Heparan Sulfate Facilitates Binding of hIFNγ to Its Cell-Surface Receptor hIFNGR1

Abstract

Human interferon-gamma (hIFNγ) is a crucial signaling molecule with an important role in the initialization and development of the immune response of the host. However, its aberrant activity is also associated with the progression of a multitude of autoimmune and other diseases, which determines the need for effective inhibitors of its activity. The development of such treatments requires proper understanding of the interaction of hIFNγ to its cell-surface receptor hIFNGR1. Currently, there is no comprehensive model of the mechanism of this binding process. Here, we employ molecular dynamics simulations to study on a microscopic level the process of hIFNγ–hIFNGR1 complex formation in different scenarios.
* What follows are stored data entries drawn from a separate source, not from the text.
(** The factory hands out the cpus [l], from position [k] on. *)
Definition serves (f : EngineFactory B) (l : list Z) (k : nat) : Prop :=
  match f with
  | ReusableFiberEngineFactory pool off => pool = l ∧ off = k ∧ (k < length l)%nat
  | SingleUseFiberEngineFactory pool off => pool = l ∧ off = k
  | ReusableThreadEngineFactory b prev => is_bits b l ∧ l ≠ [] ∧ at_position l k prev
  | SingleUseThreadEngineFactory b prev => is_bits b l ∧ at_position l k prev
  end.
Definition is_reusable (f : EngineFactory B) : bool :=
  match f with ReusableFiberEngineFactory _ _ | ReusableThreadEngineFactory _ _ => true | _ => false end.
Definition picks (f : EngineFactory B) (l : list Z) (k n : nat) : list Z :=
  if is_reusable f then cyclic l k n else take n (drop k l).
Definition room (f : EngineFactory B) (l : list Z) (k n : nat) : nat := if is_reusable f then n else (k + n)%nat.
(** The position after [n] cpus were handed out. *)
Definition advanced (f : EngineFactory B) (l : list Z) (k n k' : nat) : Prop :=
  match f with
  | SingleUseFiberEngineFactory _ _ => k' = k
  | SingleUseThreadEngineFactory _ _ => k' = (k + n)%nat
  | _ => (k' mod length l = (k + n) mod length l)%nat
  end.

(** Thread engines on the cpus of a bitmap that collected [xs]. *)
Lemma ThreadEngines_picks o b xs :
  is_bits b (foldl (λ l x, zinsert x l) [] xs) → (1 ≤ engines_per_pe o)%nat → NoDup xs → length xs = pe_count o →
  ∃ es, ThreadEngines_new o b = Ret es ∧ engine_cpu <$> es ≡ₚ concat (replicate (engines_per_pe o) <$> xs) ∧
    Forall (λ e, m_launched e = false ∧ engine_kind e = Thread) es.
Proof.
  intros Hb He Hnd Hlen. set (s := foldl _ _ _) in *.
  assert (s ≡ₚ xs) as Hp.
  { apply NoDup_Permutation; [by apply zsorted_NoDup, (bits_sorted _ _ Hb)|done|]. intros x. subst s.
    rewrite elem_of_foldl_zinsert. set_solver. }
  pose proof (ThreadEngines_spec o b s Hb He) as Ht. rewrite decide_True in Ht by (by rewrite Hp).
  eexists. split; [exact Ht|]. split; [|apply engines_fresh]. rewrite engines_cpus. by apply concat_replicate_perm.
Qed.

Definition fails {A St} (m : res A * St) : Prop := (∃ e, m.1 = Throw e) ∨ ∃ w, m.1 = Abort w.

(** The engines [es] put [n] tasks on each of the cpus [xs]. *)
Definition engines_for (es : list Engine) (k : EngineType) (n : nat) (xs : list Z) : Prop :=
  engine_cpu <$> es ≡ₚ concat (replicate n <$> xs) ∧ Forall (λ e, m_launched e = false ∧ engine_kind e = k) es.
(** [build_engines o f] succeeds with engines on [xs] and leaves the factory at a position in [K]. *)
Definition builds (o : LaunchOptions) (f : EngineFactory B) (l xs : list Z) (K : nat → Prop) : Prop :=
  ∃ es f' k', build_engines o f = (Ret es, f') ∧ engines_for es (backend f) (engines_per_pe o) xs ∧
    serves f' l k' ∧ backend f' = backend f ∧ is_reusable f' = is_reusable f ∧ K k'.

Lemma build_fiber o l k :
  (1 ≤ engines_per_pe o)%nat → (k < length l)%nat →
  let f := ReusableFiberEngineFactory l k in
  if decide (pe_count o ≤ length l)%nat then builds o f l (cyclic l k (pe_count o)) (advanced f l k (pe_count o))
  else fails (build_engines o f).
Proof.
  intros He Hk f. unfold f, builds, build_engines, mbind, M_bind, get, lift, put, thread_count.
  case_decide as E.
  - rewrite (proj2 (Nat.leb_le _ _)) by done. simpl. rewrite queues_cyclic_spec by done.
    unfold FiberEngines_new. rewrite bool_decide_true by (unfold cyclic; by rewrite length_fmap, length_seq).
    do 3 eexists. split; [reflexivity|]. split; [split; [by rewrite engines_cpus|apply engines_fresh]|].
    split; [split_and!; [done|done|apply Nat.mod_upper_bound; lia]|]. split_and!; [done|done|]. simpl. apply Nat.Div0.mod_mod.
  - rewrite (proj2 (Nat.leb_gt _ _)) by lia. right. by eexists.
Qed.

Lemma build_single_fiber o l k :
  (1 ≤ engines_per_pe o)%nat →
  let f := SingleUseFiberEngineFactory l k in
  if decide (k + pe_count o ≤ length l)%nat then builds o f l (take (pe_count o) (drop k l)) (eq k)
  else fails (build_engines o f).
Proof.
  intros He f. unfold f, builds, build_engines, mbind, M_bind, get, lift, put, thread_count, throw_if.
  case_decide as E.
  - rewrite (proj2 (Nat.ltb_ge _ _)) by done. simpl. rewrite queues_from_spec by done.
    unfold FiberEngines_new. rewrite bool_decide_true by (rewrite length_take, length_drop; lia).
    do 3 eexists. split; [reflexivity|]. split; [split; [by rewrite engines_cpus|apply engines_fresh]|]. done.
  - rewrite (proj2 (Nat.ltb_lt _ _)) by lia. left. by eexists.
Qed.

Lemma build_thread o b l k prev :
  (1 ≤ engines_per_pe o)%nat → is_bits b l → l ≠ [] → at_position l k prev →
  let f := ReusableThreadEngineFactory b prev in
  if decide (pe_count o ≤ length l)%nat then builds o f l (cyclic l k (pe_count o)) (advanced f l k (pe_count o))
  else fails (build_engines o f).
Proof.
  intros He Hb Hl Hp f. unfold f, builds, build_engines, mbind, M_bind, get, lift, put.
  destruct (reusable_cpus_spec b l k (pe_count o) prev Bitmap_new [] Hb Hl Hp is_bits_alloc)
    as (cpus & prev' & k' & -> & Hp' & Hk' & Hc).
  case_decide as E.
  - destruct (ThreadEngines_picks o cpus _ Hc He) as (es & Hes & Hperm & Hfr);
      [by apply cyclic_NoDup; [apply zsorted_NoDup, (bits_sorted _ _ Hb)|]|unfold cyclic; by rewrite length_fmap, length_seq|].
    exists es, (ReusableThreadEngineFactory b prev'), k'. rewrite Hes. split_and!; done.
  - pose proof (ThreadEngines_spec o cpus _ Hc He) as Ht. rewrite decide_False in Ht.
    { destruct Ht as [w ->]. right. by eexists. }
    intros Hlen. apply E. rewrite Hlen. apply submseteq_length, NoDup_submseteq; [apply zsorted_NoDup, (bits_sorted _ _ Hc)|].
    intros x Hx%elem_of_foldl_zinsert. destruct Hx as [Hx|Hx]; [set_solver|]. by eapply cyclic_elem.
Qed.

Lemma build_single_thread o b l k prev :
  (1 ≤ engines_per_pe o)%nat → is_bits b l → at_position l k prev →
  let f := SingleUseThreadEngineFactory b prev in
  if decide (k + pe_count o ≤ length l)%nat then builds o f l (take (pe_count o) (drop k l)) (eq (k + pe_count o)%nat)
  else ∃ e, build_engines o f = (Throw e, SingleUseThreadEngineFactory b (-1)).
Proof.
  intros He Hb Hp f. unfold f, builds, build_engines, mbind, M_bind, get, lift, put.
  pose proof (single_use_cpus_spec b l k (pe_count o) prev Bitmap_new [] Hb Hp is_bits_alloc) as Hs. case_decide as E.
  - destruct Hs as (cpus & prev' & -> & Hp' & Hc).
    destruct (ThreadEngines_picks o cpus _ Hc He) as (es & Hes & Hperm & Hfr).
    + apply zsorted_NoDup, zsorted_take, zsorted_drop, (bits_sorted _ _ Hb).
    + rewrite length_take, length_drop. lia.
    + exists es, (SingleUseThreadEngineFactory b prev'), (k + pe_count o)%nat. rewrite Hes. split_and!; done.
  - destruct Hs as [e ->]. by eexists.
Qed.

Lemma build_engines_at o f l k :
  serves f l k → (1 ≤ engines_per_pe o)%nat →
  if decide (room f l k (pe_count o) ≤ length l)%nat
  then builds o f l (picks f l k (pe_count o)) (advanced f l k (pe_count o))
  else fails (build_engines o f).
Proof.
  intros Hs He. destruct f as [pool off|pool off|b prev|b prev]; unfold room, picks; simpl in *.
  - destruct Hs as (-> & -> & Hk). by apply build_fiber.
  - destruct Hs as (-> & ->). pose proof (build_single_fiber o l k He) as Hb. simpl in Hb. case_decide; [|done].
    destruct Hb as (es & f' & k' & ? & ? & ? & ? & ? & <-). by exists es, f', k.
  - destruct Hs as (Hb & Hl & Hp). by apply build_thread.
  - destruct Hs as (Hb & Hp). pose proof (build_single_thread o b l k prev He Hb Hp) as Hbt. simpl in Hbt. case_decide.
    + destruct Hbt as (es & f' & k' & ? & ? & ? & ? & ? & <-). by exists es, f', (k + pe_count o)%nat.
    + destruct Hbt as [e ->]. left. by eexists.
Qed.

(** [build_engines] succeeds exactly when the factory has room for [pe_count]
    more cpus.  It then returns [engines_per_pe] unused engines of the factory's
    kind on each of the next [pe_count] cpus of its set - taken cyclically by the
    reusable factories, in order by the single use ones - and a reusable or a
    thread factory goes on after them. *)
Theorem build_engines_spec o f l k :
  serves f l k → (1 ≤ engines_per_pe o)%nat →
  if decide (room f l k (pe_count o) ≤ length l)%nat
  then builds o f l (picks f l k (pe_count o)) (advanced f l k (pe_count o))
  else fails (build_engines o f).
Proof. apply build_engines_at. Qed.

(** The single use fiber factory never advances its offset: every request is
    served with the same cpus, so tasks meant to have a cpu of their own share
    one, and its "more dedicated threads/cores than available" error is never
    the result of earlier requests. *)
Theorem single_use_fiber_shared o l k es f' :
  (1 ≤ engines_per_pe o)%nat → build_engines o (SingleUseFiberEngineFactory l k) = (Ret es, f') →
  f' = SingleUseFiberEngineFactory (B := B) l k ∧
  ∃ es', build_engines o f' = (Ret es', f') ∧ engine_cpu <$> es' = engine_cpu <$> es.
Proof.
  intros He Hb. pose proof (build_single_fiber o l k He) as Hs. simpl in Hs. case_decide as E.
  - assert (f' = SingleUseFiberEngineFactory l k) as ->; [|by eauto].
    revert Hb. unfold build_engines, mbind, M_bind, get, lift, throw_if, thread_count.
    rewrite (proj2 (Nat.ltb_ge _ _)) by done. simpl. rewrite queues_from_spec by done. by intros [= _ <-].
  - rewrite Hb in Hs. destruct Hs as [[? ?]|[? ?]]; done.
Qed.

(** A single use thread factory that has run out throws, but the exception
    leaves its position before the first cpu: the next request that fits is
    served from the start with cpus that are in use already. *)
Theorem single_use_thread_restarts o o' b l k prev :
  is_bits b l → at_position l k prev → (1 ≤ engines_per_pe o)%nat → (1 ≤ engines_per_pe o')%nat →
  (length l < k + pe_count o)%nat → (pe_count o' ≤ length l)%nat →
  ∃ e f', build_engines o (SingleUseThreadEngineFactory b prev) = (Throw e, f') ∧
    builds o' f' l (take (pe_count o') l) (eq (pe_count o')).
Proof.
  intros Hb Hp He He' Hlt Hle.
  pose proof (build_single_thread o b l k prev He Hb Hp) as Ho. simpl in Ho. rewrite decide_False in Ho by lia.
  destruct Ho as [e Ho]. exists e, (SingleUseThreadEngineFactory b (-1)). split; [done|].
  pose proof (build_single_thread o' b l 0 (-1) He' Hb) as Ho'. simpl in Ho'. rewrite decide_True, drop_0 in Ho' by done.
  apply Ho'. by split; [lia|].
Qed.

(** ** Launching *)
Lemma launch_all_ok es :
  Forall (λ e, m_launched e = false) es → ∃ es', launch_all es = Ret es' ∧ engine_cpu <$> es' = engine_cpu <$> es ∧
    Forall (λ e, m_launched e = true) es'.
Proof.
  induction 1 as [|e es He _ (es' & IH & Hc & Hl)]; simpl; [by exists []|]. unfold launch_task. rewrite He. simpl. rewrite IH. simpl.
  eexists. split_and!; [done|simpl; by f_equal|by constructor].
Qed.
Lemma enqueue_new n runnable :
  ∃ r, enqueue n (make_contexts n) (Runner_new runnable) = Ret r ∧ length (m_instances r) = n.
Proof.
  destruct (launch_ok n (Runner_new runnable)) as (σ & Hl & [(_ & Hi & _) _] & _); [done|]. revert Hl. unfold launch.
  destruct (enqueue _ _ _) as [r|?|?|?]; simpl; try done. intros [= <-]. eauto.
Qed.

Lemma length_concat_replicate n (l : list Z) : length (concat (replicate n <$> l)) = (length l * n)%nat.
Proof. induction l as [|x l IH]; [done|]. rewrite fmap_cons. cbn [concat length]. rewrite length_app, length_replicate, IH. lia. Qed.
Lemma picks_length f l k n : (room f l k n ≤ length l)%nat → length (picks f l k n) = n.
Proof.
  unfold room, picks. destruct (is_reusable f); intros Hr; [unfold cyclic; by rewrite length_fmap, length_seq|].
  rewrite length_take, length_drop. lia.
Qed.

Definition suits (kd : runnable_kind) (t : EngineType) : Prop :=
  match kd with FiberRunnable => t = Fiber | ThreadRunnable => t = Thread | AnyRunnable => True end.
We find that the two molecules alone fail to form a stable complex, but the presence of heparan-sulfate-like oligosaccharides largely facilitates the process by both demobilizing the highly flexible C-termini of the cytokine and assisting in the proper positioning of its globule between the receptor subunits. An antiproliferative-activity assay on cells depleted from cell-surface heparan sulfate (HS) sulfation together with the phosphorylation levels of the signal transducer and activator of transcription STAT1 confirms qualitatively the simulation-based multistage complex-formation model. Our results reveal the key role of HS and its proteoglycans in all processes involving hIFNγ signalling.